Joe Thornton is a molecular archaeologist. He resurrects ancient genes and follows their changes over hundreds of millions of years.
Combining computer power with statistical evolutionary analysis, Thornton’s research team at the University of Oregon infers the sequences of ancient genes, compares them with modern forms, and works out the timeline of which mutations took place when. They then use molecular biology and biophysics to synthesize those ancient genes, characterize the atomic structure and function of the proteins they coded for, and determine how historical mutations changed their shape and function through time.
Thornton’s aim is to discover the origins of the human endocrine system—the set of hormones and receptor proteins that regulate growth, metabolism, mood, and more. In less than a decade, Thornton has made giant leaps in our understanding of how this complex system evolved and, more generally, how proteins evolve new functions—this from an English literature major whose environmental activism steered him toward science.
Thornton’s interest in hormones was sparked by his work in the environmental health movement in the 1980s and 1990s. He left his Yale University degree temporarily unfinished to join Greenpeace: “I was hungry for reality, and political work is what reality meant for me at the time,” he says.
His advocacy focused on chemical pollution of the environment, specifically endocrine-disrupting pollutants—pesticides and industrial chemicals that interfere with hormones in humans and other animals. He started as a community organizer but ended up helping the public understand the science of endocrine disrupters; writing briefing papers for community groups, regulators, and legislators; and even testifying before Congress. “I learned the most from the communities I worked with who were facing major sources of toxic chemicals,” he remembers. “They weren’t looking for a cause, but their health and communities were threatened, so they became engaged in some very intense activism.”

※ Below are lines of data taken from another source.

(* ===== verification/SyncRun.v ===== *)
(** * Synchronization runs ([internal/modules/gitops/controller/syncrun],
    [internal/configstore])

    A run pulls Git, closes the queue's admission, reloads the configuration,
    reconciles the networks, replaces the waiting work and opens admission
    again. Runs, polls and cleanups are serialized by the scheduler; the queue's
    workers and a shutdown interleave with every stage, so a run is a sequence
    of stages ([phase], one function each) in the step relation [rstep]. *)
From S2P Require Import Prelude GoStrings Config StackPlan StackQueue GitErrors.
From S2P Require Runtime GitPull Networks.
#[local] Existing Instance Runtime.SqlStore_store.
#[local] Existing Instance Runtime.SqlStore_laws.

Inductive TriggerReason :=
| TriggerStartup | TriggerPoll | TriggerInterval | TriggerWebhook | TriggerManual.
#[export] Instance TriggerReason_eq_dec : EqDecision TriggerReason.
Proof. solve_decision. Defined.
Definition reasonText (reason : TriggerReason) : string :=
  match reason with
  | TriggerStartup => "startup"
  | TriggerPoll => "poll"
  | TriggerInterval => "interval"
  | TriggerWebhook => "webhook"
  | TriggerManual => "manual"
  end.

Definition syncRunResultError : string := "error".
Definition syncRunResultNoChange : string := "no_change".
Definition syncRunResultUpdated : string := "updated".
Definition syncRunResultSuccess : string := "success".
Definition errQueueStopped : string := "stack queue is stopped: controller is shutting down".

(** [syncrun.dispatch] and [syncrun.Task] *)
Record dispatch := { dispatchCommit : string; dispatchStacks_ : list StackSpec }.
Record Task := { TriggeredBy : string; Reason : TriggerReason }.

(** The accepted configuration, as far as a run uses it. *)
Record AcceptedConfig := { cfgStacks : list StackSpec; cfgNetworks : list Networks.NetworkSpec }.

(** The stage a run is in; [PIdle] is no run. *)
Inductive phase :=
| PIdle
| PPause (task : Task) (git : PullResult)
| PReload (task : Task) (git : PullResult)
| PNetworks (task : Task) (git : PullResult) (plan : Plan)
| PDispatch (task : Task) (git : PullResult) (plan : Plan)
| PFinish (task : Task) (git : PullResult)
| PResume
| PCleanup (latest : dispatch) (stacks : list StackSpec).

Section SyncRun.
(** Database, daemon, and the libraries behind the puller and the planner. *)
Context {DB : Type} `{Runtime.GitOpsStore DB, !Runtime.GitOpsStoreLaws DB}.
Context {W : Type}.
Context (managerGet : string → W → Result Networks.getError Networks.SwarmNetwork).
Context (managerCreate : Networks.CreateNetworkRequest → W → Result string string * W).
Context (errorMessage : Networks.networkError → string).
Context (coordinatorMessage : Networks.coordinatorError → string).
Context (Diff : string → string → Result string (list CommitFileDiff)).
(** [Puller.Pull] for the configured remote, given the outcome of [git.Pull]. *)
Context (pull : string → Result goError PullResult → DB → Result PullError PullResult * DB).

(** [syncrun.Runner] together with the components it drives. *)
Record Runner := {
  sys : system;
  db : DB;
  daemon : W;
  accepted : AcceptedConfig;
  initialReloadDone : bool;
  lastDispatch : option dispatch;
}.

Definition withQueue (r : Runner) (q : Queue) : Runner :=
  {| sys := {| queue := q; pool := pool (sys r) |}; db := db r; daemon := daemon r;
     accepted := accepted r; initialReloadDone := initialReloadDone r;
     lastDispatch := lastDispatch r |}.
Definition withDB (r : Runner) (d : DB) : Runner :=
  {| sys := sys r; db := d; daemon := daemon r; accepted := accepted r;
     initialReloadDone := initialReloadDone r; lastDispatch := lastDispatch r |}.
Definition withSystem (r : Runner) (s : system) : Runner :=
  {| sys := s; db := db r; daemon := daemon r; accepted := accepted r;
     initialReloadDone := initialReloadDone r; lastDispatch := lastDispatch r |}.
Definition withDispatch (r : Runner) (d : option dispatch) : Runner :=
  {| sys := sys r; db := db r; daemon := daemon r; accepted := accepted r;
     initialReloadDone := initialReloadDone r; lastDispatch := d |}.

(** [updateState]: a failure to persist is only logged. *)
Definition updateState (fn : Runtime.Runtime → Runtime.Runtime) (r : Runner) : bool * Runner :=
  match Runtime.Update fn (db r) with
  | (Ok _, d) => (true, withDB r d)
  | (Err _, d) => (false, withDB r d)
  end.

(** [finishStageFailure] and the equal update of a failed Git stage: the
    revision is kept. *)
Definition finishStageFailure (reason : TriggerReason) (now : Time) (err : string)
    (r : Runner) : Runner :=
  (updateState (λ state, Runtime.setSync now (reasonText reason) syncRunResultError err
                           (Runtime.GitRevision state) state) r).2.

(** [updatePollState] *)
Definition updatePollState (now : Time) (result : string) (err : option string)
    (r : Runner) : Runner :=
  (updateState (Runtime.setPoll now result (default "" err)) r).2.

(** [invalidateDispatch] *)
Definition invalidateDispatch (r : Runner) : Runner := withDispatch r None.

And science began to attract him. “I saw the impact of science on politics. And the more I learned about how chemicals disrupt our hormones, the more fascinated I became with the molecular biology of the endocrine system,” he says. “The relationship between each hormone and its receptor is incredibly sensitive and specific. I wanted to know how that system evolved.” After nine years with Greenpeace, Thornton went back to school, finishing his undergraduate studies and then earning a Ph.D. in molecular and evolutionary biology.
Today, his lab studies the evolution of steroid hormone receptors—the same proteins that mediate the effects of most environmental endocrine disrupters. Thornton is reconstructing the precise molecular mechanisms by which each of our receptors evolved to be specific for its favorite hormone. Recently, for example, his group has been studying the receptor for cortisol (a stress hormone) and the receptor for aldosterone (which regulates salt and water balance). Using a database of hundreds of hormone receptor DNA sequences from present-day species, he deduced that the two types of receptors represent copies of a single, ancient gene that existed about 440 million years ago. “That’s before the common ancestor of humans and sharks,” he says.

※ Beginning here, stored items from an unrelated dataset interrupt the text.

(** [Replay] *)
Definition Replay (eventID subscriptionID : string) (now : Time) : St Outbox outboxError () :=
  updateRow (eventID, subscriptionID) isFailed
    (λ row, {| status := DeliveryStatusPending; attempts := 0; available_at := now;
               lease_until := lease_until row; lease_token := lease_token row;
               last_error := None; updated_at := now |}).

(** [Discard] *)
Definition Discard (eventID subscriptionID : string) (now : Time) : St Outbox outboxError () :=
  within_transaction
    (st_bind
       (updateRow (eventID, subscriptionID) isFailed
          (λ row, {| status := DeliveryStatusDelivered; attempts := attempts row;
                     available_at := available_at row; lease_until := lease_until row;
                     lease_token := lease_token row; last_error := last_error row;
                     updated_at := now |}))
       (λ _, deleteCompleted eventID)).

(** ** The table invariant *)
Record wf (o : Outbox) : Prop := {
  wf_fk : ∀ k row, deliveries o !! k = Some row → is_Some (events o !! k.1);
  wf_sequence : ∀ id row, events o !! id = Some row → sequence row < next_sequence o;
  wf_unique : ∀ id1 id2 r1 r2, events o !! id1 = Some r1 → events o !! id2 = Some r2 →
    sequence r1 = sequence r2 → id1 = id2;
  wf_lease : ∀ k row, deliveries o !! k = Some row →
    if bool_decide (status row = DeliveryStatusProcessing)
    then is_Some (lease_until row) ∧ is_Some (lease_token row)
    else lease_until row = None ∧ lease_token row = None;
  wf_work : ∀ id row, events o !! id = Some row →
    ∃ sub d, deliveries o !! (id, sub) = Some d ∧ status d ≠ DeliveryStatusDelivered;
}.

Definition emptyOutbox : Outbox := {| events := ∅; deliveries := ∅; next_sequence := 1 |}.

Lemma empty_wf : wf emptyOutbox.
Proof. constructor; simpl; intros *; by rewrite ?lookup_empty. Qed.

(** Changing one row. *)
Lemma updateRow_inv k cond f o r o' :
  updateRow k cond f o = (r, o') →
  (r = Err ErrLeaseLost ∧ o' = o ∧ ∀ row, deliveries o !! k = Some row → cond row = false) ∨
  (∃ row, r = Ok () ∧ deliveries o !! k = Some row ∧ cond row = true ∧
          o' = setTables o (events o) (<[k := f row]> (deliveries o))).
Proof.
  unfold updateRow. destruct (deliveries o !! k) as [row|] eqn:Hk.
  - destruct (cond row) eqn:Hc; intros; simplify_eq; [right; eauto|left; naive_solver].
  - intros. simplify_eq. left. naive_solver.
Qed.

Definition leaseOk (row : DeliveryRow) : Prop :=
  if bool_decide (status row = DeliveryStatusProcessing)
  then is_Some (lease_until row) ∧ is_Some (lease_token row)
  else lease_until row = None ∧ lease_token row = None.

Lemma setRow_wf o k row row' :
  wf o → deliveries o !! k = Some row → leaseOk row' → status row' ≠ DeliveryStatusDelivered →
  wf (setTables o (events o) (<[k := row']> (deliveries o))).
Proof.
  intros [Hfk Hseq Hu Hl Hw] Hk Hrow Hst. constructor; simpl; [|done|done| |].
  - intros k' r [[<- <-]|[_ Hr]]%lookup_insert_Some; eauto.
  - intros k' r [[<- <-]|[_ Hr]]%lookup_insert_Some; [done|]. by apply (Hl k').
  - intros id r Hid. destruct (Hw id r Hid) as (sub & d & Hd & Hdel).
    destruct (decide ((id, sub) = k)) as [<-|Hne].
    + exists sub, row'. by rewrite lookup_insert_eq.
    + exists sub, d. by rewrite lookup_insert_ne.
Qed.

(** Completing a row and deleting its event once nothing is left to deliver. *)
Lemma deleteCompleted_ok eventID o : ∃ o', deleteCompleted eventID o = (Ok (), o').
Proof. unfold deleteCompleted. destruct (existsb _ _); eauto. Qed.

Lemma pendingDelivery_spec o eventID :
  existsb (λ kv : (string * string) * DeliveryRow,
    bool_decide (kv.1.1 = eventID) &&
    negb (bool_decide (status kv.2 = DeliveryStatusDelivered))) (map_to_list (deliveries o)) = true ↔
  ∃ sub d, deliveries o !! (eventID, sub) = Some d ∧ status d ≠ DeliveryStatusDelivered.
Proof.
  rewrite existsb_exists. split.
  - intros ([[id sub] d] & Hin & Hb). apply list_elem_of_In, elem_of_map_to_list in Hin.
    apply andb_true_iff in Hb as [H1%bool_decide_eq_true H2%negb_true_iff%bool_decide_eq_false].
    simpl in *. subst. eauto.
  - intros (sub & d & Hd & Hst). exists ((eventID, sub), d). split.
    + by apply list_elem_of_In, elem_of_map_to_list.
    + simpl. rewrite bool_decide_eq_true_2, bool_decide_eq_false_2 by done. done.
Qed.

Over time, one copy became the cortisol receptor; the other became the aldosterone receptor. Thornton’s group discovered exactly how that occurred. Using computers to work backward along the evolutionary tree from existing receptor genes, they deduced the ancient gene sequence, chemically synthesized it, and inserted it into cells in the lab. The receptor functioned beautifully and was activated by both cortisol and aldosterone.
Thornton’s group then introduced into the receptor the same historical mutations that occurred in the lineage leading to the modern-day cortisol receptor. They identified seven changes that caused the receptor to evolve its specificity for that hormone and showed that they had to occur in a specific order. Thornton’s group went on to determine the atomic structure of the ancient receptor by using x-ray crystallography, which shows precisely how those seven mutations sculpted the protein long ago to produce a function critical to our health today.
Thornton’s discoveries provide the first high-resolution, experimentally tested answers to questions about ancient evolutionary processes. Thornton is now applying his methods to other steroid hormone–receptor pairs, such as testosterone and estrogen. He continues to see a connection between science, politics, and culture.
“Studying history gives us perspective on why our society is the way it is, and how it could be different,” he says. “In the same way, evolution explains why our bodies work the way they do. Our findings suggest that our biology and those of other animals could be very different if a few chance events had turned out differently. That’s a pretty startling idea.”